Um relatório interno da Meta, empresa formada pelo Facebook, WhatsApp e Instagram, intitulado “A Viagem de Carol ao QAnon”, ilustra como os sistemas de recomendação do Facebook podem conduzir os usuários a conteúdos extremistas. Os pesquisadores da empresa criaram uma conta fictícia e, em apenas dois dias, o Facebook recomendou que ela se juntasse a grupos dedicados ao QAnon. Em uma semana, o feed dessa conta estava repleto de grupos e páginas que violavam as próprias regras da plataforma contra discurso de ódio e desinformação.

Mesmo diante de todas essas informações, em abril de 2020, a direção do Facebook, incluindo Mark Zuckerberg, foi apresentada com uma lista de “intervenções suaves e duras” para reduzir a disseminação de conteúdos nocivos. Uma intervenção “dura” teria sido remover o “Meaningful Social Interactions” (MSI) dos sistemas de recomendação da plataforma. Porém, o CEO da empresa decidiu manter o MSI, expondo os usuários a conteúdos nocivos. Alexandre Gonzales explica que a decisão da plataforma é meramente comercial, visando aumentar o engajamento e fluxo de conteúdo, para aumentar o lucro da empresa.

O pesquisador revela ainda que a Meta declarou que não adota nenhuma métrica específica para mensurar o sucesso de seus esforços de integridade eleitoral em geral, apenas fornece dados sobre remoções de conteúdo, visualizações e cliques em rótulos eleitorais. A solução para o problema dos vieses algorítmicos começa pela regulação das plataformas digitais.

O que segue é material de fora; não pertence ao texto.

(** [_create_engine] by mode.  With [docker] set the [cloud] flag and
    POSTGRES_CONNECTION_STRING play no part, [ValueError] is raised exactly
    when the host is empty, the port is 0 or one of POSTGRES_USER,
    POSTGRES_PASSWORD, POSTGRES_DB is set to the empty string, and otherwise
    the engine is created and [cloud] is switched off.  With [cloud] alone
    the engine is created from POSTGRES_CONNECTION_STRING as it is, and
    [ValueError] is raised when that is unset or empty.  With neither no
    engine is created: the method raises [UnboundLocalError]. *)
Theorem create_engine_modes (config : ConnectionConfig) (environ : gmap (list N) (list N)) :
  (docker config = true ->
   (forall flag s,
      (_create_engine {| cloud := flag; docker := true; host := host config;
                         port := port config |}
                      (<[py "POSTGRES_CONNECTION_STRING" := s]> environ)).2
      = (_create_engine config environ).2) /\
   ((_create_engine config environ).2 = RaiseValueError <->
    host config = [] \/ port config = 0%Z \/ environ !! py "POSTGRES_USER" = Some []
    \/ environ !! py "POSTGRES_PASSWORD" = Some [] \/ environ !! py "POSTGRES_DB" = Some []) /\
   (forall url, (_create_engine config environ).2 = Connect url ->
      cloud (_create_engine config environ).1 = false /\
      url = py "postgresql+psycopg2://"
              ++ getenv environ (py "POSTGRES_USER") (py "postgres") ++ py ":"
              ++ getenv environ (py "POSTGRES_PASSWORD") (py "postgres") ++ py "@"
              ++ host config ++ py ":" ++ pyrepr.repr_int (port config) ++ py "/"
              ++ getenv environ (py "POSTGRES_DB") (py "langroid")) /\
   (_create_engine config environ).2 <> RaiseUnboundLocalError) /\
  (docker config = false -> cloud config = true ->
   (_create_engine config environ).1 = config /\
   ((_create_engine config environ).2 = RaiseValueError <->
    environ !! py "POSTGRES_CONNECTION_STRING" = None
    \/ environ !! py "POSTGRES_CONNECTION_STRING" = Some []) /\
   (forall url, (_create_engine config environ).2 = Connect url <->
      url <> [] /\ environ !! py "POSTGRES_CONNECTION_STRING" = Some url)) /\
  (docker config = false -> cloud config = false ->
   _create_engine config environ = (config, RaiseUnboundLocalError)).
Proof.
  split; [| split].
  - intros Hd.
    assert (Hempty : forall key d, d <> [] ->
              (str_eqb (getenv environ key d) [] = true <-> environ !! key = Some [])).
    { intros key d Hne. unfold getenv, str_eqb. rewrite bool_decide_eq_true.
      destruct (environ !! key) as [s |]; simpl; split; intros; congruence. }
    assert (Hcond :
      negb (negb (str_eqb (host config) []) && negb (port config =? 0)%Z
            && negb (str_eqb (getenv environ (py "POSTGRES_USER") (py "postgres")) [])
            && negb (str_eqb (getenv environ (py "POSTGRES_PASSWORD") (py "postgres")) [])
            && negb (str_eqb (getenv environ (py "POSTGRES_DB") (py "langroid")) [])) = true <->
      host config = [] \/ port config = 0%Z \/ environ !! py "POSTGRES_USER" = Some []
      \/ environ !! py "POSTGRES_PASSWORD" = Some [] \/ environ !! py "POSTGRES_DB" = Some []).
    { rewrite <- (Hempty (py "POSTGRES_USER") (py "postgres")),
              <- (Hempty (py "POSTGRES_PASSWORD") (py "postgres")),
              <- (Hempty (py "POSTGRES_DB") (py "langroid")) by (vm_compute; discriminate).
      rewrite !negb_andb, !negb_involutive, !orb_true_iff.
      unfold str_eqb at 1. rewrite bool_decide_eq_true, Z.eqb_eq. tauto. }
    unfold _create_engine. rewrite Hd. cbn [docker host port].
    split; [| split; [| split]].
    + intros flag s. unfold getenv.
      rewrite !lookup_insert_ne by (vm_compute; discriminate). now destruct (negb _).
    + destruct (negb _) eqn:E; cbn [snd].
      * rewrite <- Hcond. tauto.
      * rewrite <- Hcond. split; [discriminate | congruence].
    + intros url. destruct (negb _); cbn [fst snd cloud]; [discriminate |].
      intros [= <-]. now split.
    + now destruct (negb _).
  - intros Hd Hc. unfold _create_engine. rewrite Hd, Hc.
    destruct (environ !! py "POSTGRES_CONNECTION_STRING") as [[| c s] |]; cbn [fst snd];
      (split; [reflexivity | split]).
    + split; [tauto | reflexivity].
    + intros url. split; [discriminate | intros [Hne [= <-]]; congruence].
    + split; [discriminate | intros [[=] | [=]]].
    + intros url. split; [intros [= <-]; now split | intros [_ [= ->]]; reflexivity].
    + split; [tauto | reflexivity].
    + intros url. split; [discriminate | intros [_ [=]]].
  - intros Hd Hc. unfold _create_engine. now rewrite Hd, Hc.
Qed.

(** * The reference instantiation *)

Lemma hex_digits_ascii (n : nat) (v : N) : Forall (fun c => c < 128) (uuid.hex_digits n v).
Proof.
  eapply List.Forall_impl; [| apply hex_digits_lower].
  intros c Hc. pose proof (hex_lower_range c Hc). lia.
Qed.

Lemma ascii_literal (l : list N) :
  forallb (fun c => c <? 128) l = true -> Forall (fun c => c < 128) l.
Proof.
  intros Hl. apply List.Forall_forall. intros c Hc.
  apply N.ltb_lt. revert c Hc. now apply List.forallb_forall.
Qed.

Lemma ascii_encodable (s : list N) : Forall (fun c => c < 128) s -> codecs.encodable s.
Proof.
  apply List.Forall_impl. intros c Hc. lia.
Qed.

Lemma repr_char_ascii (quote c : N) :
  quote < 128 -> Forall (fun x => x < 128) (pyrepr.repr_char quote c).
Proof.
  intros Hq. unfold pyrepr.repr_char.
  destruct (N.eqb_spec c quote) as [-> | _]; cbn [orb]; [now repeat constructor |].
  destruct (N.eqb_spec c 92) as [-> | _]; [now repeat constructor |].
  destruct (c =? 9); [now repeat constructor |].
  destruct (c =? 10); [now repeat constructor |].
  destruct (c =? 13); [now repeat constructor |].
  destruct ((c <? 32) || (c =? 127));
    [apply Forall_app; split; [now repeat constructor | apply hex_digits_ascii] |].
  destruct (N.ltb_spec c 128); [now repeat constructor |].
  destruct (c <? 256); [| destruct (c <? 65536)];
    (apply Forall_app; split; [now repeat constructor | apply hex_digits_ascii]).
Qed.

“A regulação hoje é o primeiro passo importante para avançar e ter uma compreensão no debate público do real funcionamento dessas plataformas na moderação de conteúdo e sua relação com produtores e grupos econômicos que têm grande faixa de renda e atuação. Isso deve ser feito através de mecanismos de transparência e exigência de apresentação de relatórios mais detalhados e mais granulados do processo de tomada de decisão que essas empresas fazem.”

Esse tem sido um tema recorrente na Câmara, exceto por meio de propostas de regulação, como o PL 2630 de 2020 e outros projetos examinados em conjunto.

A esperança dos especialistas e técnicos atentos à desinformação, aos crimes digitais e ao discurso de ódio nas redes, que afetam inclusive crianças e adolescente, é que o debate sobre a regulação seja retomado com brevidade. Seja a partir do próprio PL 2630 ou usando-o como base para um novo projeto. A demora representa uma ameaça para a infância, para as famílias, para as instituições e para a democracia brasileira.